General Bank of Cameroon's share capital now stands at 25 billion FCFA, double the 12.5 billion recorded at the end of 2024 — bringing it in line with the new regulatory floor set by COBAC regulation R-2025/02 for banks operating in the CEMAC zone.
One gap remains: the monthly statement discloses no income statement, no non-performing loan figures, no provisions, no cost of risk, and no solvency or liquidity ratios — leaving the bank's actual profitability and loan-book quality largely out of view for now.

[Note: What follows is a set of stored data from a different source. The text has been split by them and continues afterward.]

(* ===== verification/StartupSpec.v ===== *)
(** * What the command line admits

    The whitelist is a range of addresses: exact for an address or a network
    (wildcards at the end), wider than the pattern for a wildcard in the middle. *)

From S2P Require Import Prelude Endian Os CString AbsFile FileIso Client Paths PathsSpec Frame Scenario Startup.

(** ** Printed octets *)

(** [None] is the wildcard. *)
Abbreviation octet := (option Z).

Definition octet_ok (o : octet) : Prop := match o with Some u => 0 <= u < 256 | None => True end.

Definition dec (u : Z) : bytes :=
  if u <? 10 then [48 + u]
  else if u <? 100 then [48 + u / 10; 48 + u mod 10]
  else [48 + u / 100; 48 + u / 10 mod 10; 48 + u mod 10].

Definition octet_str (o : octet) : bytes := match o with Some u => dec u | None => [42] end.

Fixpoint dotted (l : list octet) : bytes :=
  match l with
  | [] => []
  | [o] => octet_str o
  | o :: l => octet_str o ++ [46] ++ dotted l
  end.

Lemma digit_ok d : 0 <= d < 10 -> is_digit (48 + d) = true.
Proof. intros. unfold is_digit. zdecide. Qed.

Lemma scan_digits_end acc p : starts_with_digit p = false -> scan_digits acc p = acc.
Proof. destruct p as [|c p]; cbn; [done|]. by intros ->. Qed.

Lemma scan_dec u p : 0 <= u < 256 -> starts_with_digit p = false -> scan_u (dec u ++ p) = Some u.
Proof.
  intros Hu Hp.
  assert (forall d q, 0 <= d < 10 -> scan_u (48 + d :: q) = Some (u32 (if 2 ^ 64 <=? scan_digits d q then 2 ^ 64 - 1 else scan_digits d q))) as Hs.
  { intros d q Hd. unfold scan_u. cbn [skip_spaces]. unfold is_space.
    replace (48 + d =? 32) with false by (symmetry; zdecide).
    replace (9 <=? 48 + d) with true by (symmetry; zdecide).
    replace (48 + d <=? 13) with false by (symmetry; zdecide). cbn [orb andb].
    assert (exists k, 48 + d = Z.pos k /\ (k = 48 \/ k = 49 \/ k = 50 \/ k = 51 \/ k = 52 \/ k = 53 \/ k = 54 \/
      k = 55 \/ k = 56 \/ k = 57)%positive) as (k & Ek & Hk) by (exists (Z.to_pos (48 + d)); lia).
    assert (scan_digits 0 (48 + d :: q) = scan_digits d q) as <-.
    { cbn [scan_digits]. rewrite digit_ok by done. f_equal. lia. }
    rewrite Ek. destruct_or! Hk; by subst k. }
  assert (forall v, 0 <= v < 256 -> u32 (if 2 ^ 64 <=? v then 2 ^ 64 - 1 else v) = v) as Hv.
  { intros v Hv. destruct (Z.leb_spec (2 ^ 64) v); [lia|]. apply u32_small. lia. }
  pose proof (Z.div_mod u 10). pose proof (Z.mod_pos_bound u 10).
  pose proof (Z.div_mod (u / 10) 10). pose proof (Z.mod_pos_bound (u / 10) 10).
  assert (u / 100 = u / 10 / 10) as E100 by (by rewrite Z.div_div).
  unfold dec. destruct (Z.ltb_spec u 10); [|destruct (Z.ltb_spec u 100)]; cbn [app]; rewrite Hs by lia;
    cbn [scan_digits]; rewrite ?digit_ok by lia; rewrite scan_digits_end by done; f_equal.
  - apply Hv. lia.
  - rewrite Hv; lia.
  - rewrite Hv; lia.
Qed.

Lemma dec_no_dot u p : 0 <= u < 256 -> strstr (dec u ++ 46 :: p) (str ".") = Some (blen (dec u)).
Proof.
  intros Hu. change (str ".") with [46].
  assert (forall d q o, 0 <= d < 10 -> strstr q [46] = Some o -> strstr (48 + d :: q) [46] = Some (1 + o)) as Hd.
  { intros d q o Hd E. cbn [strstr starts_with]. destruct (Z.eqb_spec 46 (48 + d)); [lia|].
    cbn [andb]. by rewrite E. }
  pose proof (Z.mod_pos_bound u 10). pose proof (Z.mod_pos_bound (u / 10) 10).
  pose proof (Z.div_pos u 10). pose proof (Z.div_pos u 100).
  pose proof (Z.div_lt_upper_bound u 10 26). pose proof (Z.div_lt_upper_bound u 100 3).
  assert (strstr (46 :: p) [46] = Some 0) by done.
  unfold dec. destruct (Z.ltb_spec u 10); [|destruct (Z.ltb_spec u 100)]; cbn [app].
  - by rewrite (Hd u _ 0) by (done || lia).
  - pose proof (Z.div_lt_upper_bound u 10 10).
    rewrite (Hd _ _ 1); [done|lia|]. by rewrite (Hd _ _ 0) by (done || lia).
  - rewrite (Hd _ _ 2); [done|lia|]. rewrite (Hd _ _ 1); [done|lia|].
    by rewrite (Hd _ _ 0) by (done || lia).
Qed.

(** ** The range of a whitelist *)

(** One octet of the argument, at octet [i]. *)
Lemma whitelist_octet_last o ws we :
  octet_ok o ->
  whitelist_loop 0 (octet_str o) ws we =
    Some (Z.lor ws (default 0 o), Z.lor we (default 255 o)).
Proof.
  destruct o as [u|]; intros Ho; cbn [octet_str whitelist_loop].
  - cbn in Ho. rewrite <- (app_nil_r (dec u)), scan_dec by done. cbn [Z.of_nat Z.mul].
    destruct (Z.ltb_spec 255 u); [lia|]. by rewrite !Z.shiftl_0_r.
  - cbn. by rewrite Z.lor_0_r.
Qed.

Lemma whitelist_octet_dot i o p ws we :
  octet_ok o ->
  whitelist_loop (S i) (octet_str o ++ 46 :: p) ws we =
    whitelist_loop i p (Z.lor ws (Z.shiftl (default 0 o) (8 * Z.of_nat (S i))))
                       (Z.lor we (Z.shiftl (default 255 o) (8 * Z.of_nat (S i)))).
Proof.
  intros Ho. set (sh := 8 * Z.of_nat (S i)). destruct o as [u|]; cbn [octet_str].
  - cbn [whitelist_loop]. fold sh. rewrite scan_dec by done. cbn in Ho.
    destruct (Z.ltb_spec 255 u); [lia|]. rewrite dec_no_dot by done.
    replace (drop (Z.to_nat (blen (dec u) + 1)) (dec u ++ 46 :: p)) with p; [done|].
    unfold blen. replace (Z.to_nat _) with (length (dec u) + 1)%nat by lia.
    rewrite <- drop_drop, drop_app_length. done.
  - cbn [app]. change (whitelist_loop (S i) (42 :: 46 :: p) ws we) with
      (whitelist_loop i (drop (Z.to_nat (1 + 1)) (42 :: 46 :: p)) ws (Z.lor we (Z.shiftl 255 sh))).
    cbn [default from_option]. by rewrite Z.shiftl_0_l, Z.lor_0_r.
Qed.

Definition address (a b c d : Z) : Z := ((a * 256 + b) * 256 + c) * 256 + d.

Lemma lor_octet x b : is_byte b -> Z.lor (Z.shiftl x 8) b = x * 256 + b.
Proof. intros Hb. rewrite Z.lor_comm, lor_byte by done. lia. Qed.

Lemma lor_address a b c d : is_byte a -> is_byte b -> is_byte c -> is_byte d ->
  Z.lor (Z.lor (Z.lor (Z.lor 0 (Z.shiftl a 24)) (Z.shiftl b 16)) (Z.shiftl c 8)) d = address a b c d.
Proof.
  intros. change 24 with (8 + 8 + 8). change 16 with (8 + 8).
  rewrite <- !Z.shiftl_shiftl, Z.lor_0_l by lia.
  rewrite <- !Z.shiftl_lor, !lor_octet by done. unfold address. done.
Qed.

(** What the four octets become: their lowest and highest address. *)
Lemma parse_whitelist_dotted a b c d :
  octet_ok a -> octet_ok b -> octet_ok c -> octet_ok d ->
  parse_whitelist (dotted [a; b; c; d]) =
    Some (address (default 0 a) (default 0 b) (default 0 c) (default 0 d),
          address (default 255 a) (default 255 b) (default 255 c) (default 255 d)).
Proof.
  intros Ha Hb Hc Hd. unfold parse_whitelist. cbn [dotted app].
  rewrite !whitelist_octet_dot, whitelist_octet_last by done.
  assert (forall (o : octet) n, octet_ok o -> is_byte n -> is_byte (default n o)) as Hbyte
    by (by intros [u|] n).
  rewrite !lor_address by (apply Hbyte; done). done.
Qed.

(** ** Properties *)

(** The whitelist [a.b.c.d] admits exactly that address. *)
Theorem whitelist_address a b c d ws we ip :
  octet_ok (Some a) -> octet_ok (Some b) -> octet_ok (Some c) -> octet_ok (Some d) ->
  parse_whitelist (dotted [Some a; Some b; Some c; Some d]) = Some (ws, we) -> ws <> 0 ->
  whitelisted ws we ip = true <-> ip = address a b c d.
Proof.
  intros. rewrite parse_whitelist_dotted in * by done. simplify_eq. cbn [default from_option id] in *.
  unfold whitelisted. rewrite (proj2 (Z.eqb_neq _ _)) by done. cbn [orb].
  destruct (Z.ltb_spec ip (address a b c d)), (Z.ltb_spec (address a b c d) ip); cbn; split; done || lia.
Qed.
(* ===== verification/WindowsSpec.v ===== *)
(** * The port to Windows does what the POSIX half does

    Over the laws of WinLaws.v the port opens, seeks, reads and sizes a file as POSIX
    does, with positions of 64 bits; [scandir] is the listing that the virtual images
    ask for; both versions of the conversion of times divide downwards. *)

From stdpp Require Import sorting.
From S2P Require Import Prelude CString Os VIso VIsoNames VIsoTree Windows WinLaws.

(** ** Times *)

(** A FILETIME, as the number of 100-nanosecond units since 1601. *)
Definition filetime_value (t : FILETIME) : Z := dwHighDateTime t * 2 ^ 32 + dwLowDateTime t.

Record filetime_ok (t : FILETIME) : Prop := {
  ft_high : 0 <= dwHighDateTime t < 2 ^ 31;
  ft_low : 0 <= dwLowDateTime t < 2 ^ 32;
}.

Lemma quot_rem_floor t d : 0 < d -> 0 <= t -> Z.quot t d = t / d /\ Z.rem t d = t mod d.
Proof. intros Hd Ht. by rewrite Z.quot_div_nonneg, Z.rem_mod_nonneg. Qed.

(** Dividing the one's complement is the floor. *)
Lemma div_complement t d : 0 < d -> -1 - (- t - 1) / d = t / d /\ d - 1 - (- t - 1) mod d = t mod d.
Proof.
  intros Hd. pose proof (Z.div_mod (- t - 1) d ltac:(lia)) as E.
  pose proof (Z.mod_pos_bound (- t - 1) d Hd). pose proof (Z.mod_pos_bound t d Hd).
  apply (Z.div_mod_unique d); [left; lia..|]. rewrite <- Z.div_mod by lia. lia.
Qed.

Lemma filetime_long t : filetime_ok t ->
  let v := filetime_value t - 116444736000000000 in
  Windows.FileTimeToUnixTime t = (u64 (v / 10000000), v mod 10000000).
Proof.
  intros [Hh Hl] v. unfold Windows.FileTimeToUnixTime. rewrite Z.shiftl_mul_pow2 by lia.
  rewrite (s64_small (_ * _)), (s64_small (_ + _)), s64_small by lia.
  replace (dwHighDateTime t * 2 ^ 32 + dwLowDateTime t - 116444736000000000) with v by (unfold v, filetime_value; lia).
  destruct (Z.ltb_spec v 0).
  - destruct (quot_rem_floor (- v - 1) 10000000) as [-> ->]; [lia..|].
    destruct (div_complement v 10000000) as [<- <-]; [lia|]. done.
  - by destruct (quot_rem_floor v 10000000) as [-> ->]; [lia..|].
Qed.

(** A number of three digits, of 32, 16 and 16 bits. *)
Definition digits (a2 a1 a0 : Z) : Z := a2 * 2 ^ 32 + a1 * 2 ^ 16 + a0.

(** Long division by a small number. *)
Lemma long_division a2 a1 a0 d : 0 < d <= 10000 -> 0 <= a2 < 2 ^ 32 -> 0 <= a1 < 2 ^ 16 -> 0 <= a0 < 2 ^ 16 ->
  let b1 := u32 (a1 + Z.shiftl (a2 mod d) 16) in
  let b0 := u32 (a0 + Z.shiftl (b1 mod d) 16) in
  digits a2 a1 a0 = d * digits (a2 / d) (b1 / d) (b0 / d) + b0 mod d /\
  0 <= a2 / d < 2 ^ 32 /\ 0 <= b1 / d < 2 ^ 16 /\ 0 <= b0 / d < 2 ^ 16 /\ 0 <= b0 mod d < d.
Proof.
  intros Hd H2 H1 H0 b1 b0. unfold digits.
  assert (forall a b, 0 <= a < 2 ^ 16 -> 0 <= b < d ->
    u32 (a + Z.shiftl b 16) = a + b * 2 ^ 16 /\ 0 <= (a + b * 2 ^ 16) / d < 2 ^ 16) as Hstep.
  { intros a b Ha Hb. rewrite Z.shiftl_mul_pow2 by lia. rewrite u32_small by lia. split; [done|].
    split; [apply Z.div_pos; lia|]. apply Z.div_lt_upper_bound; lia. }
  pose proof (Z.mod_pos_bound a2 d ltac:(lia)) as B2. destruct (Hstep a1 _ H1 B2) as [E1 Q1].
  fold b1 in E1. rewrite <- E1 in Q1. pose proof (Z.mod_pos_bound b1 d ltac:(lia)) as B1.
  destruct (Hstep a0 _ H0 B1) as [E0 Q0]. fold b0 in E0. rewrite <- E0 in Q0.
  pose proof (Z.mod_pos_bound b0 d ltac:(lia)) as B0.
  pose proof (Z.div_mod a2 d ltac:(lia)). pose proof (Z.div_mod b1 d ltac:(lia)).
  pose proof (Z.div_mod b0 d ltac:(lia)).
  split; [lia|]. split; [|done]. split; [apply Z.div_pos; lia|]. apply Z.div_lt_upper_bound; nia.
Qed.

(** The one's complement of each digit. *)
Lemma digits_complement a2 a1 a0 :
  digits (2 ^ 32 - 1 - a2) (2 ^ 16 - 1 - a1) (2 ^ 16 - 1 - a0) = 2 ^ 64 - 1 - digits a2 a1 a0.
Proof. unfold digits. lia. Qed.

Lemma u32_lnot a : 0 <= a < 2 ^ 32 -> u32 (Z.lnot a) = 2 ^ 32 - 1 - a.
Proof.
  intros Ha. unfold u32. replace (Z.lnot a) with (2 ^ 32 - 1 - a + (-1) * 2 ^ 32) by (unfold Z.lnot; lia).
  rewrite Z.mod_add by lia. by apply Z.mod_small; lia.
Qed.

(** Subtracting the digits of the epoch, with the carries. *)
Lemma subtract_epoch h l : 0 <= h < 2 ^ 31 -> 0 <= l < 2 ^ 32 ->
  let a1 := Z.shiftr l 16 in
  let a0 := Z.land l 0xffff in
  exists b2 b1 b0 c0 c1,
    (if 32768 <=? a0 then (u32 (a0 - 32768), 0) else (u32 (a0 + (65536 - 32768)), 1)) = (b0, c0) /\
    (if 54590 + c0 <=? a1 then (u32 (a1 - (54590 + c0)), 0) else (u32 (a1 + (65536 - 54590 - c0)), 1)) = (b1, c1) /\
    u32 (h - (27111902 + c1)) = b2 /\
    0 <= b0 < 2 ^ 16 /\ 0 <= b1 < 2 ^ 16 /\ 0 <= b2 < 2 ^ 32 /\
    digits b2 b1 b0 = h * 2 ^ 32 + l - 116444736000000000 + (if 2 ^ 31 <=? b2 then 2 ^ 64 else 0) /\
    (2 ^ 31 <= b2 <-> h * 2 ^ 32 + l < 116444736000000000).
Proof.
  intros Hh Hl a1 a0. unfold a1, a0. rewrite Z.shiftr_div_pow2 by lia.
  change 0xffff with (Z.ones 16). rewrite Z.land_ones by lia.
  pose proof (Z.div_mod l (2 ^ 16) ltac:(lia)). pose proof (Z.mod_pos_bound l (2 ^ 16) ltac:(lia)).
  set (x := l / 2 ^ 16) in *. set (y := l mod 2 ^ 16) in *. clearbody x y.
  assert (0 <= x < 2 ^ 16) as Hx by lia.
  assert (exists b0 c0, (if 32768 <=? y then (u32 (y - 32768), 0) else (u32 (y + (65536 - 32768)), 1)) = (b0, c0) /\
    0 <= b0 < 2 ^ 16 /\ b0 = y - 32768 + 65536 * c0 /\ 0 <= c0 <= 1) as (b0 & c0 & E0 & B0 & V0 & C0).
  { destruct (Z.leb_spec 32768 y); do 2 eexists; (split; [done|]); rewrite u32_small by lia; lia. }
  assert (exists b1 c1, (if 54590 + c0 <=? x then (u32 (x - (54590 + c0)), 0)
      else (u32 (x + (65536 - 54590 - c0)), 1)) = (b1, c1) /\
    0 <= b1 < 2 ^ 16 /\ b1 = x - (54590 + c0) + 65536 * c1 /\ 0 <= c1 <= 1) as (b1 & c1 & E1 & B1 & V1 & C1).
  { destruct (Z.leb_spec (54590 + c0) x); do 2 eexists; (split; [done|]); rewrite u32_small by lia; lia. }
  exists (u32 (h - (27111902 + c1))), b1, b0, c0, c1. do 3 (split; [done|]). do 2 (split; [done|]).
  unfold u32, digits. destruct (Z.ltb_spec (h - (27111902 + c1)) 0).
  - assert ((h - (27111902 + c1)) mod 2 ^ 32 = h - (27111902 + c1) + 2 ^ 32) as ->.
    { rewrite <- (Z.mod_add _ 1) by lia. rewrite Z.mod_small; lia. }
    split; [lia|]. destruct (Z.leb_spec (2 ^ 31) (h - (27111902 + c1) + 2 ^ 32)); lia.
  - rewrite Z.mod_small by lia. split; [lia|].
    destruct (Z.leb_spec (2 ^ 31) (h - (27111902 + c1))); lia.
Qed.

(** Two long divisions: by 10000, then by 1000. *)
Lemma division_in_two a2 a1 a0 : 0 <= a2 < 2 ^ 32 -> 0 <= a1 < 2 ^ 16 -> 0 <= a0 < 2 ^ 16 ->
  let b1 := u32 (a1 + Z.shiftl (a2 mod 10000) 16) in
  let b0 := u32 (a0 + Z.shiftl (b1 mod 10000) 16) in
  let c1 := u32 (b1 / 10000 + Z.shiftl (a2 / 10000 mod 1000) 16) in
  let c0 := u32 (b0 / 10000 + Z.shiftl (c1 mod 1000) 16) in
  let r := u32 (b0 mod 10000 + c0 mod 1000 * 10000) in
  digits (a2 / 10000 / 1000) (c1 / 1000) (c0 / 1000) = digits a2 a1 a0 / 10000000 /\
  r = digits a2 a1 a0 mod 10000000 /\
  0 <= a2 / 10000 / 1000 < 2 ^ 32 /\ 0 <= c1 / 1000 < 2 ^ 16 /\ 0 <= c0 / 1000 < 2 ^ 16.
Proof.
  intros H2 H1 H0 b1 b0 c1 c0 r.
  destruct (long_division a2 a1 a0 10000) as (E & Q2 & Q1 & Q0 & R); [lia..|]. fold b1 b0 in E, Q1, Q0, R.
  destruct (long_division (a2 / 10000) (b1 / 10000) (b0 / 10000) 1000) as (E' & Q2' & Q1' & Q0' & R'); [lia..|].
  fold c1 in E', Q1', Q0', R'. fold c0 in E', Q0', R'.
  assert (r = b0 mod 10000 + c0 mod 1000 * 10000) as Hr by (unfold r; apply u32_small; lia).
  rewrite E' in E. split; [|split; [|done]].
  - apply Z.div_unique with r; lia.
  - apply Z.mod_unique with (digits (a2 / 10000 / 1000) (c1 / 1000) (c0 / 1000)); lia.
Qed.

Lemma digits_value a2 a1 a0 : 0 <= a2 < 2 ^ 32 -> 0 <= a1 < 2 ^ 16 -> 0 <= a0 < 2 ^ 16 ->
  u64 (Z.shiftl (Z.shiftl a2 16) 16 + u32 (Z.shiftl a1 16) + a0) = digits a2 a1 a0.
Proof.
  intros. rewrite !Z.shiftl_mul_pow2 by lia. rewrite u32_small by lia. unfold digits.
  rewrite u64_small; lia.
Qed.

Lemma filetime_iso t : filetime_ok t ->
  let v := filetime_value t - 116444736000000000 in
  Windows.FileTimeToUnixTime_iso t = (u64 (v / 10000000), v mod 10000000).
Proof.
  intros [Hh Hl] v. unfold Windows.FileTimeToUnixTime_iso.
  destruct (subtract_epoch _ _ Hh Hl) as (b2 & b1 & b0 & c0 & c1 & E0 & E1 & E2 & B0 & B1 & B2 & V & Hneg).
  cbv zeta. rewrite E0. cbv beta iota. rewrite E1. cbv beta iota. rewrite E2.
  fold (filetime_value t) in V, Hneg. destruct (Z.leb_spec (2 ^ 31) b2) as [Hn|Hn].
  - rewrite (u32_small (0xffff - b0)), (u32_small (0xffff - b1)), (u32_lnot b2) by lia.
    destruct (division_in_two (2 ^ 32 - 1 - b2) (2 ^ 16 - 1 - b1) (2 ^ 16 - 1 - b0)) as (Q & R & Q2 & Q1 & Q0); [lia..|].
    change 0xffff with (2 ^ 16 - 1). rewrite (u32_lnot (_ / _)), !(u32_small (2 ^ 16 - 1 - _ / _)) by lia.
    rewrite R. rewrite digits_value, digits_complement, Q, digits_complement by lia.
    replace (2 ^ 64 - 1 - digits b2 b1 b0) with (- v - 1) by (unfold v; lia).
    destruct (div_complement v 10000000) as [<- <-]; [lia|].
    pose proof (Z.mod_pos_bound (- v - 1) 10000000 ltac:(lia)). rewrite u32_small by lia. f_equal.
    unfold u64. rewrite <- (Z.mod_add (-1 - _) 1) by lia.
    assert (0 <= (- v - 1) / 10000000 < 2 ^ 64).
    { split; [apply Z.div_pos; lia|]. apply Z.div_lt_upper_bound; unfold v, filetime_value in *; lia. }
    rewrite Z.mod_small; lia.
  - destruct (division_in_two b2 b1 b0) as (Q & R & Q2 & Q1 & Q0); [lia..|].
    rewrite R, digits_value, Q by lia. replace (digits b2 b1 b0) with v by (unfold v; lia).
    f_equal. rewrite u64_small; [done|]. assert (0 <= v) by (unfold v; lia).
    split; [apply Z.div_pos; lia|]. apply Z.div_lt_upper_bound; unfold v, filetime_value in *; lia.
Qed.

(** ** Files *)

Section files.
Context {W : Type} `{Win32Laws W}.
Implicit Types w : W.

(** Two halves of 32 bits. *)
Lemma halves t : 0 <= t < 2 ^ 63 ->
  s64 (Z.lor (u64 (Z.shiftl (Z.land (u64 (s32 (t / 2 ^ 32))) 0xFFFFFFFF) 32))
         (Z.land (u64 (s32 (u32 t))) 0xFFFFFFFF)) = t.
Proof.
  intros Ht. change 0xFFFFFFFF with (Z.ones 32). rewrite !Z.land_ones by lia.
  assert (forall z, u64 (s32 z) mod 2 ^ 32 = u32 z) as Hs.
  { intros z. unfold u64, s32, u32. rewrite <- Znumtheory.Zmod_div_mod; [|lia|lia|by exists (2 ^ 32)].
    rewrite Zminus_mod, Z.mod_mod, <- Zminus_mod by lia. f_equal. lia. }
  rewrite !Hs. assert (0 <= t / 2 ^ 32 < 2 ^ 31) as Hq.
  { split; [apply Z.div_pos; lia|]. apply Z.div_lt_upper_bound; lia. }
  rewrite (u32_small (t / 2 ^ 32)) by lia. rewrite Z.shiftl_mul_pow2, u64_small by lia.
  pose proof (Z.div_mod t (2 ^ 32) ltac:(lia)). pose proof (Z.mod_pos_bound t (2 ^ 32) ltac:(lia)) as Hm.
  unfold u32 at 1 2. rewrite Z.mod_mod by lia.
  rewrite <- Z.shiftl_mul_pow2, lor_below by lia. rewrite s64_small; lia.
Qed.

Lemma s32_range z : - 2 ^ 31 <= s32 z < 2 ^ 31.
Proof. unfold s32. pose proof (Z.mod_pos_bound (z + 2 ^ 31) (2 ^ 32) eq_refl). lia. Qed.

Lemma u32_s32 z : u32 (s32 z) = u32 z.
Proof. unfold u32, s32. rewrite Zminus_mod, Z.mod_mod, <- Zminus_mod by lia. f_equal. lia. Qed.

(** The distance that the two halves are. *)
Lemma distance_of off : - 2 ^ 63 <= off < 2 ^ 63 ->
  s32 (Z.shiftr off 32) * 2 ^ 32 + u32 (s32 (Z.land off 0xFFFFFFFF)) = off.
Proof.
  intros Ho. rewrite u32_s32. change 0xFFFFFFFF with (Z.ones 32). rewrite Z.land_ones, Z.shiftr_div_pow2 by lia.
  unfold u32. rewrite Z.mod_mod by lia. rewrite s32_small; [pose proof (Z.div_mod off (2 ^ 32)); lia|].
  split; [apply Z.div_le_lower_bound; lia|]. apply Z.div_lt_upper_bound; lia.
Qed.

Cameroon's Borrowing Costs Keep Climbing on CEMAC's Public Securities Market
A second economic signal this month: the cost of short-term public debt keeps rising in Cameroon. In July 2026, the average interest rate paid by the six CEMAC national treasuries on Treasury bills (BTA) edged down year-on-year to 6.83%, from 6.99% in July 2025, according to data from BEAC's securities settlement and custody unit.
But three countries paid above that regional average: Equatorial Guinea led at 7.87%, followed by Congo at 7.24%, and Cameroon at 6.97%. Yaoundé borrowed more expensively than the Central African Republic (6.83%), Chad (6.91%) and Gabon (6.48%) on this category of short-maturity securities, typically used to cover short-term cash needs.
A Reversal After a Decade of Some of the Region's Lowest Rates
For more than ten years, Cameroon offered some of the most attractive rates on the sub-regional public securities market. Treasury Director-General Sylvester Moh often noted that Cameroon was the only country in sub-Saharan Africa still borrowing below 3% on BTAs and below 7% on longer-maturity Treasury bonds (OTA).
That era appears over. BEAC's tight monetary policy since late 2021 aimed at curbing inflation, combined with higher rates paid by some neighboring countries, saturated securities portfolios at intermediary banks, and rising financing demand from CEMAC governments, have driven up public borrowing costs. Between 2020 and 2024, Cameroon's average BTA rate more than doubled, from 2.67% to 6.33%, according to the Ministry of Finance. By February 2025, Cameroon had become the market's most generous borrower at 6.95% — a record broken again in July 2026, at 6.97%.
Insurers, the Diaspora and Mobile Money: Yaoundé Looks for New Lenders
Faced with rising borrowing costs — now one of the main channels financing the Cameroonian state since 2019 — authorities are exploring ways to widen the pool of investors. Speaking in Douala on February 13, 2025, at the presentation of the state's 2025 financing program, Sylvester Moh called for greater involvement from insurance companies, small savers and the unbanked population.
Insurers, he argued, are major institutional investors with a long-term outlook, yet remain under-engaged in Cameroon's sovereign debt due to a lack of financial products suited to their prudential constraints. Authorities are also betting on digitizing subscriptions — a way to bring the diaspora into project financing — and on the growth of Mobile Money and fintech offerings to reach unbanked populations.